RECORDS FOR THE TASK:
(** *** Assignments to single globals *)

Definition set_failedLastSend (v : bool) (s : State) : State :=
  mkState
    (nodeMacs s) v (lastAnnouncedAR s) (consecutiveSendFailures s)
    (lastFailedTargetId s) (probingForFailover s) (ulpJustWoke s)
    (latestNodeData s) (myNodeId s) (myRole s) (targetNodeId s)
    (currentOperatingMode s) (messageToSend s) (nodeModeSynced s)
    (nvs_mode_flag s) (nvs_target_node_id s) (ulp_running s) (wifi_mode s)
    (softAP_up s) (server_routes s) (server_running s) (radio_log s)
    (reply_log s).
Definition set_lastAnnouncedAR (v : Z) (s : State) : State :=
  mkState
    (nodeMacs s) (failedLastSend s) v (consecutiveSendFailures s)
    (lastFailedTargetId s) (probingForFailover s) (ulpJustWoke s)
    (latestNodeData s) (myNodeId s) (myRole s) (targetNodeId s)
    (currentOperatingMode s) (messageToSend s) (nodeModeSynced s)
    (nvs_mode_flag s) (nvs_target_node_id s) (ulp_running s) (wifi_mode s)
    (softAP_up s) (server_routes s) (server_running s) (radio_log s)
    (reply_log s).
Definition set_consecutiveSendFailures (v : Z) (s : State) : State :=
  mkState
    (nodeMacs s) (failedLastSend s) (lastAnnouncedAR s) v
    (lastFailedTargetId s) (probingForFailover s) (ulpJustWoke s)
    (latestNodeData s) (myNodeId s) (myRole s) (targetNodeId s)
    (currentOperatingMode s) (messageToSend s) (nodeModeSynced s)
    (nvs_mode_flag s) (nvs_target_node_id s) (ulp_running s) (wifi_mode s)
    (softAP_up s) (server_routes s) (server_running s) (radio_log s)
    (reply_log s).
Definition set_lastFailedTargetId (v : Z) (s : State) : State :=
  mkState
    (nodeMacs s) (failedLastSend s) (lastAnnouncedAR s)
    (consecutiveSendFailures s) v (probingForFailover s) (ulpJustWoke s)
    (latestNodeData s) (myNodeId s) (myRole s) (targetNodeId s)
    (currentOperatingMode s) (messageToSend s) (nodeModeSynced s)
    (nvs_mode_flag s) (nvs_target_node_id s) (ulp_running s) (wifi_mode s)
    (softAP_up s) (server_routes s) (server_running s) (radio_log s)
    (reply_log s).
Definition set_probingForFailover (v : bool) (s : State) : State :=
  mkState
    (nodeMacs s) (failedLastSend s) (lastAnnouncedAR s)
    (consecutiveSendFailures s) (lastFailedTargetId s) v (ulpJustWoke s)
    (latestNodeData s) (myNodeId s) (myRole s) (targetNodeId s)
    (currentOperatingMode s) (messageToSend s) (nodeModeSynced s)
    (nvs_mode_flag s) (nvs_target_node_id s) (ulp_running s) (wifi_mode s)
    (softAP_up s) (server_routes s) (server_running s) (radio_log s)
    (reply_log s).
Definition set_ulpJustWoke (v : bool) (s : State) : State :=
  mkState
    (nodeMacs s) (failedLastSend s) (lastAnnouncedAR s)
    (consecutiveSendFailures s) (lastFailedTargetId s) (probingForFailover s)
    v (latestNodeData s) (myNodeId s) (myRole s) (targetNodeId s)
    (currentOperatingMode s) (messageToSend s) (nodeModeSynced s)
    (nvs_mode_flag s) (nvs_target_node_id s) (ulp_running s) (wifi_mode s)
    (softAP_up s) (server_routes s) (server_running s) (radio_log s)
    (reply_log s).
Definition set_latestNodeData (v : list CurrentSensorReadings) (s : State) : State :=
  mkState
    (nodeMacs s) (failedLastSend s) (lastAnnouncedAR s)
    (consecutiveSendFailures s) (lastFailedTargetId s) (probingForFailover s)
    (ulpJustWoke s) v (myNodeId s) (myRole s) (targetNodeId s)
    (currentOperatingMode s) (messageToSend s) (nodeModeSynced s)
    (nvs_mode_flag s) (nvs_target_node_id s) (ulp_running s) (wifi_mode s)
    (softAP_up s) (server_routes s) (server_running s) (radio_log s)
    (reply_log s).
Definition set_myRole (v : node_role_t) (s : State) : State :=
  mkState
    (nodeMacs s) (failedLastSend s) (lastAnnouncedAR s)
    (consecutiveSendFailures s) (lastFailedTargetId s) (probingForFailover s)
    (ulpJustWoke s) (latestNodeData s) (myNodeId s) v (targetNodeId s)
    (currentOperatingMode s) (messageToSend s) (nodeModeSynced s)
    (nvs_mode_flag s) (nvs_target_node_id s) (ulp_running s) (wifi_mode s)
    (softAP_up s) (server_routes s) (server_running s) (radio_log s)
    (reply_log s).
Definition set_targetNodeId (v : Z) (s : State) : State :=
  mkState
    (nodeMacs s) (failedLastSend s) (lastAnnouncedAR s)
    (consecutiveSendFailures s) (lastFailedTargetId s) (probingForFailover s)
    (ulpJustWoke s) (latestNodeData s) (myNodeId s) (myRole s) v
    (currentOperatingMode s) (messageToSend s) (nodeModeSynced s)
    (nvs_mode_flag s) (nvs_target_node_id s) (ulp_running s) (wifi_mode s)
    (softAP_up s) (server_routes s) (server_running s) (radio_log s)
    (reply_log s).
Definition set_currentOperatingMode (v : operating_mode_t) (s : State) : State :=
  mkState
    (nodeMacs s) (failedLastSend s) (lastAnnouncedAR s)
    (consecutiveSendFailures s) (lastFailedTargetId s) (probingForFailover s)
    (ulpJustWoke s) (latestNodeData s) (myNodeId s) (myRole s)
    (targetNodeId s) v (messageToSend s) (nodeModeSynced s) (nvs_mode_flag s)
    (nvs_target_node_id s) (ulp_running s) (wifi_mode s) (softAP_up s)
    (server_routes s) (server_running s) (radio_log s) (reply_log s).
Definition set_messageToSend (v : struct_message) (s : State) : State :=
  mkState
    (nodeMacs s) (failedLastSend s) (lastAnnouncedAR s)
    (consecutiveSendFailures s) (lastFailedTargetId s) (probingForFailover s)
    (ulpJustWoke s) (latestNodeData s) (myNodeId s) (myRole s)
    (targetNodeId s) (currentOperatingMode s) v (nodeModeSynced s)
    (nvs_mode_flag s) (nvs_target_node_id s) (ulp_running s) (wifi_mode s)
    (softAP_up s) (server_routes s) (server_running s) (radio_log s)
    (reply_log s).
Definition set_nodeModeSynced (v : list bool) (s : State) : State :=
  mkState
    (nodeMacs s) (failedLastSend s) (lastAnnouncedAR s)
    (consecutiveSendFailures s) (lastFailedTargetId s) (probingForFailover s)
    (ulpJustWoke s) (latestNodeData s) (myNodeId s) (myRole s)
    (targetNodeId s) (currentOperatingMode s) (messageToSend s) v
    (nvs_mode_flag s) (nvs_target_node_id s) (ulp_running s) (wifi_mode s)
    (softAP_up s) (server_routes s) (server_running s) (radio_log s)
    (reply_log s).
Definition set_nvs_mode_flag (v : option Z) (s : State) : State :=
  mkState
    (nodeMacs s) (failedLastSend s) (lastAnnouncedAR s)
    (consecutiveSendFailures s) (lastFailedTargetId s) (probingForFailover s)
    (ulpJustWoke s) (latestNodeData s) (myNodeId s) (myRole s)
    (targetNodeId s) (currentOperatingMode s) (messageToSend s)
    (nodeModeSynced s) v (nvs_target_node_id s) (ulp_running s) (wifi_mode s)
    (softAP_up s) (server_routes s) (server_running s) (radio_log s)
    (reply_log s).
Definition set_nvs_target_node_id (v : option Z) (s : State) : State :=
  mkState
    (nodeMacs s) (failedLastSend s) (lastAnnouncedAR s)
    (consecutiveSendFailures s) (lastFailedTargetId s) (probingForFailover s)
    (ulpJustWoke s) (latestNodeData s) (myNodeId s) (myRole s)
    (targetNodeId s) (currentOperatingMode s) (messageToSend s)
    (nodeModeSynced s) (nvs_mode_flag s) v (ulp_running s) (wifi_mode s)
    (softAP_up s) (server_routes s) (server_running s) (radio_log s)
    (reply_log s).
Definition set_ulp_running (v : bool) (s : State) : State :=
  mkState
    (nodeMacs s) (failedLastSend s) (lastAnnouncedAR s)
    (consecutiveSendFailures s) (lastFailedTargetId s) (probingForFailover s)
    (ulpJustWoke s) (latestNodeData s) (myNodeId s) (myRole s)
    (targetNodeId s) (currentOperatingMode s) (messageToSend s)
    (nodeModeSynced s) (nvs_mode_flag s) (nvs_target_node_id s) v
    (wifi_mode s) (softAP_up s) (server_routes s) (server_running s)
    (radio_log s) (reply_log s).
Definition set_wifi_mode (v : wifi_mode_t) (s : State) : State :=
  mkState
    (nodeMacs s) (failedLastSend s) (lastAnnouncedAR s)
    (consecutiveSendFailures s) (lastFailedTargetId s) (probingForFailover s)
    (ulpJustWoke s) (latestNodeData s) (myNodeId s) (myRole s)
    (targetNodeId s) (currentOperatingMode s) (messageToSend s)
    (nodeModeSynced s) (nvs_mode_flag s) (nvs_target_node_id s)
    (ulp_running s) v (softAP_up s) (server_routes s) (server_running s)
    (radio_log s) (reply_log s).
Definition set_softAP_up (v : bool) (s : State) : State :=
  mkState
    (nodeMacs s) (failedLastSend s) (lastAnnouncedAR s)
    (consecutiveSendFailures s) (lastFailedTargetId s) (probingForFailover s)
    (ulpJustWoke s) (latestNodeData s) (myNodeId s) (myRole s)
    (targetNodeId s) (currentOperatingMode s) (messageToSend s)
    (nodeModeSynced s) (nvs_mode_flag s) (nvs_target_node_id s)
    (ulp_running s) (wifi_mode s) v (server_routes s) (server_running s)
    (radio_log s) (reply_log s).
Definition set_server_routes (v : list route) (s : State) : State :=
  mkState
    (nodeMacs s) (failedLastSend s) (lastAnnouncedAR s)
    (consecutiveSendFailures s) (lastFailedTargetId s) (probingForFailover s)
    (ulpJustWoke s) (latestNodeData s) (myNodeId s) (myRole s)
    (targetNodeId s) (currentOperatingMode s) (messageToSend s)
    (nodeModeSynced s) (nvs_mode_flag s) (nvs_target_node_id s)
    (ulp_running s) (wifi_mode s) (softAP_up s) v (server_running s)
    (radio_log s) (reply_log s).
Definition set_server_running (v : bool) (s : State) : State :=
  mkState
    (nodeMacs s) (failedLastSend s) (lastAnnouncedAR s)
    (consecutiveSendFailures s) (lastFailedTargetId s) (probingForFailover s)
    (ulpJustWoke s) (latestNodeData s) (myNodeId s) (myRole s)
    (targetNodeId s) (currentOperatingMode s) (messageToSend s)
    (nodeModeSynced s) (nvs_mode_flag s) (nvs_target_node_id s)
    (ulp_running s) (wifi_mode s) (softAP_up s) (server_routes s) v
    (radio_log s) (reply_log s).
Definition set_radio_log (v : list (mac_t * struct_message)) (s : State) : State :=
  mkState
    (nodeMacs s) (failedLastSend s) (lastAnnouncedAR s)
    (consecutiveSendFailures s) (lastFailedTargetId s) (probingForFailover s)
    (ulpJustWoke s) (latestNodeData s) (myNodeId s) (myRole s)
    (targetNodeId s) (currentOperatingMode s) (messageToSend s)
    (nodeModeSynced s) (nvs_mode_flag s) (nvs_target_node_id s)
    (ulp_running s) (wifi_mode s) (softAP_up s) (server_routes s)
    (server_running s) v (reply_log s).
Definition set_reply_log (v : list http_reply) (s : State) : State :=
  mkState
    (nodeMacs s) (failedLastSend s) (lastAnnouncedAR s)
    (consecutiveSendFailures s) (lastFailedTargetId s) (probingForFailover s)
    (ulpJustWoke s) (latestNodeData s) (myNodeId s) (myRole s)
    (targetNodeId s) (currentOperatingMode s) (messageToSend s)
    (nodeModeSynced s) (nvs_mode_flag s) (nvs_target_node_id s)
    (ulp_running s) (wifi_mode s) (softAP_up s) (server_routes s)
    (server_running s) (radio_log s) v.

TASK REQUIREMENTS:
Look through the entries and work out how many lines have the word "bool" in them; reply with that number only.

WRITTEN RESPONSE:
7